The lower the eosinophil count, the less benefit there is from triple therapy
Inhaled corticosteroids are bad news for COPD patients without high eosinophils, with evidence showing they do no good and do harm, the ERS Congress in Madrid has heard.
Professor David Price, who holds positions in Sydney, Singapore and Aberdeen and is the editorial board chair of Allergy & Respiratory Republic, spoke at a session on optimising treatment for COPD patients.
He said the terminology in the title of his presentation – “The right treatment for the predominant treatable trait: What are the practical realities?” – had been about for a few years and referred to “losing our obsession with disease labels and thinking about exactly what we’re treating when managing patients in front of us”.
In COPD, these treatable traits were chiefly airflow limitation and airway inflammation. Addressing the former would improve symptoms, lung function and exercise capacity, while fixing the latter was likely to reduce exacerbations.
For patients, breathlessness was a bigger concern than exacerbations.
While a lot of attention was on eosinophils, Professor Price asked the audience to think of the low-eosinophil patient, “as I think you may be surprised by some of the emerging data in this space”.
Combination long-acting beta agonists and long-acting muscarinic antagonists (LAMA/LABA) bronchodilators were the predominant treatment, as patients received more benefit from both than monotherapy.
While some benefit had been shown in trials when inhaled corticosteroids were added to LAMA/LABA therapy, the effect was small and heavily moderated by the eosinophil count. Patients with low eosinophils – about half of the COPD population – got no benefit from the triple therapy.
Withdrawing ICS made little difference in exacerbation risk except in those with high eosinophils, especially the minority with more than 400 cells/µL.
Real-life [non-RCT] studies had shown a strong dose-response relationship: the lower the eosinophil count, the less benefit from triple therapy. Additionally, the higher the patient’s exacerbation rate, the more benefit.
The huge DIAPLO study found the same patients – very high eosinophils and high exacerbation rates – had less lung function decline on ICS.
Patients with high FeNO did better on inhaled steroids, those with low FeNO did not respond at all. FeNO and eosinophils were independent predictors of response.
Putting the wrong patients on steroids came with a heavy price in side-effects, he said, especially diabetes and osteoporosis. Interestingly, the patients who least justified ICS were the most likely to develop diabetes.
And patients on steroids with the lowest eosinophils were also the most likely to end up in hospital with bacterial infections.

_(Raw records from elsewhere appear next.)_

Definition callback (c : Closure) (env : React.Env) (s : State) : option State :=
  match c with
  | CodeReady selectedLanguage =>
      (* [templates.length] throws when the key is missing; the
         selector only ever holds a key of the store, see
         [reachable_language] *)
      templates ← codeTemplates !! selectedLanguage;
      let r := run Math_random (React.random env) in
      let randomCode :=
        index templates
          (Math_floor (r * inject_Z (Z.of_nat (length templates)))%Q) in
      Some (setIsGenerating false (setGeneratedCode randomCode s))
  | CopiedReset => Some (setCopied false s)
  end.

(** A handler is a closure of the render that created it: it reads the
    state variables of that render and calls the setters on the state
    of the moment.  For a button React has just re-rendered the two
    states are the same.  The snippet card sits inside [AnimatePresence],
    which keeps the card of an earlier render on screen while it leaves;
    its REGENERATE and COPY have no [disabled] attribute and then run
    with the variables of that earlier render. *)

(** [generateCode] as created by the render of state [render]. *)
Definition generateCodeOf (env : React.Env) (render s : State)
    : State * list (Q * Closure) :=
  let r := run Math_random (React.random env) in
  (setGeneratedCode None (setIsGenerating true s),
   [(Number_add 1000 (Number_mul r 500), CodeReady (selectedLanguage render))]).

(** [generateCode] of the current render. *)
Definition generateCode (env : React.Env) (s : State) : State * list (Q * Closure) :=
  generateCodeOf env s s.

(** [copyToClipboard] as created by the render of state [render]:
    [if (generatedCode)] tests the snippet of that render. *)
Definition copyToClipboardOf (render s : State) : State * list (Q * Closure) :=
  match generatedCode render with
  | Some _ => (setCopied true s, [(2000%Q, CopiedReset)])
  | None => (s, [])
  end.

(** [copyToClipboard] of the current render. *)
Definition copyToClipboard (s : State) : State * list (Q * Closure) :=
  copyToClipboardOf s s.

(** A render that shows the snippet card ([!isGenerating && generatedCode]):
    the language selector holds one of the options and the snippet is
    one of the store.  The step relation below does not record which
    renders took place; it lets a leaving card come from any such
    state, which admits every click the UI allows (and more). *)
Definition showsCard (render : State) : Prop :=
  isGenerating render = false
  ∧ (∃ l, l ∈ languageOptions ∧ selectedLanguage render = lang_id l)
  ∧ ∃ c k ts, generatedCode render = Some c
              ∧ codeTemplates !! k = Some ts ∧ c ∈ ts.

(** The snippets the read model shows. *)
Definition snippets (s : State) : list CodeSnippet :=
  match generatedCode s with Some c => [c] | None => [] end.

Abbreviation World := (React.World State Closure).

Definition fire := React.fire (State := State) callback.
Definition settle := React.settle (State := State) callback.
Definition mount := React.mount (Closure := Closure) initial.

(** What the user and the browser can do to the panel.  The GENERATE
    button is disabled while generating; REGENERATE and COPY are
    rendered next to a snippet that is shown ([step_generate],
    [step_copy]), and stay clickable on a card that is leaving, with
    the closures of the render that built it ([step_card_regenerate],
    [step_card_copy]). *)
Inductive step : World → World → Prop :=
| step_mount w :
    React.panel w = None → step w (mount w)
| step_unmount w :
    step w (React.unmount w)
| step_language l w :
    l ∈ languageOptions →
    step w (React.dispatch (λ s, (setSelectedLanguage (lang_id l) s, [])) w)
| step_context p w :
    step w (React.dispatch (λ s, (setCustomPrompt p s, [])) w)
| step_generate env w s :
    React.panel w = Some s → isGenerating s = false →
    step w (React.dispatch (generateCode env) w)
| step_copy w s :
    React.panel w = Some s → isGenerating s = false →
    step w (React.dispatch copyToClipboard w)
| step_card_regenerate env render w :
    showsCard render →
    step w (React.dispatch (generateCodeOf env render) w)
| step_card_copy render w :
    showsCard render →
    step w (React.dispatch (copyToClipboardOf render) w)
| step_timer i env w :
    step w (fire i env w).

Definition reachable (w : World) : Prop := rtc step React.start w.

End Coding.

(** ** Sample inputs

    Concrete draws, clock readings and worlds on which the statements
    below are exercised. *)

Module Sample.

(** Draws alternating between 1/4 and 3/4. *)
Definition draws : nat → Q := λ i, if Nat.even i then (1 # 4)%Q else (3 # 4)%Q.

Definition env : React.Env := React.mkEnv draws 1700000000000 1700000000000.

(** The research panel after typing a query, and after pressing SEARCH. *)
Definition typed (q : jsstring) : Research.World :=
  React.dispatch (λ s, (Research.setQuery q s, [])) (Research.mount React.start).

Definition searching : Research.World :=
  React.dispatch Research.performSearch (typed (str "ai")).

(** The idea panel with a context typed in, and the code panel likewise. *)
Definition ideaWithContext : Idea.World :=
  React.dispatch (λ s, (Idea.setCustomPrompt (str "for students") s, []))
    (Idea.mount React.start).

Definition codeWithContext : Coding.World :=
  React.dispatch (λ s, (Coding.setCustomPrompt (str "for students") s, []))
    (Coding.mount React.start).

End Sample.

(** ** Pending waits of the mounted instance *)

Module Wait.
Section Live.
Context {State Closure : Type}.
Implicit Type w : React.World State Closure.

(** The pending timers that were registered by the instance mounted now
    and whose closure satisfies [P]: the ones whose callback will act on
    the panel. *)
Definition live (P : Closure → bool) w : list (React.Timer Closure) :=
  filter (λ t, React.owner t = React.instance w ∧ P (React.closure t) = true)
    (React.timers w).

As for alternatives, roflumilast and azithromycin reduced exacerbations in low-eosinophil patients.
In an earlier presentation, Professor Sebastian Johnston from the National Heart and Lung Institute at Imperial College London, discussed the interactions of viral and bacterial infections in COPD and the increased risk of pneumonia in COPD patients treated with inhaled corticosteroids.
Rhinovirus infections were the most common cause of acute exacerbations of COPD, and many of those were accompanied by secondary bacterial infections, he said. Sputum glucose was higher in COPD, which might encourage bacterial growth.
He said while the association between ICS and pneumonia had been shown in many studies, the mechanism had only recently been studied.
A series of animal and human studies had found innate and acquired immune responses to viruses and bacteria were suppressed by steroids, via the LL37 peptide.
These effects could be reversed with interferon-beta, making it a potential therapy to reduce the risk of pneumonia in COPD patients, who tended to be deficient in interferons anyway.
Other options to consider for treatment and prevention were specific antivirals, antimicrobial peptides, elastase inhibitors and cathepsin D inhibitors.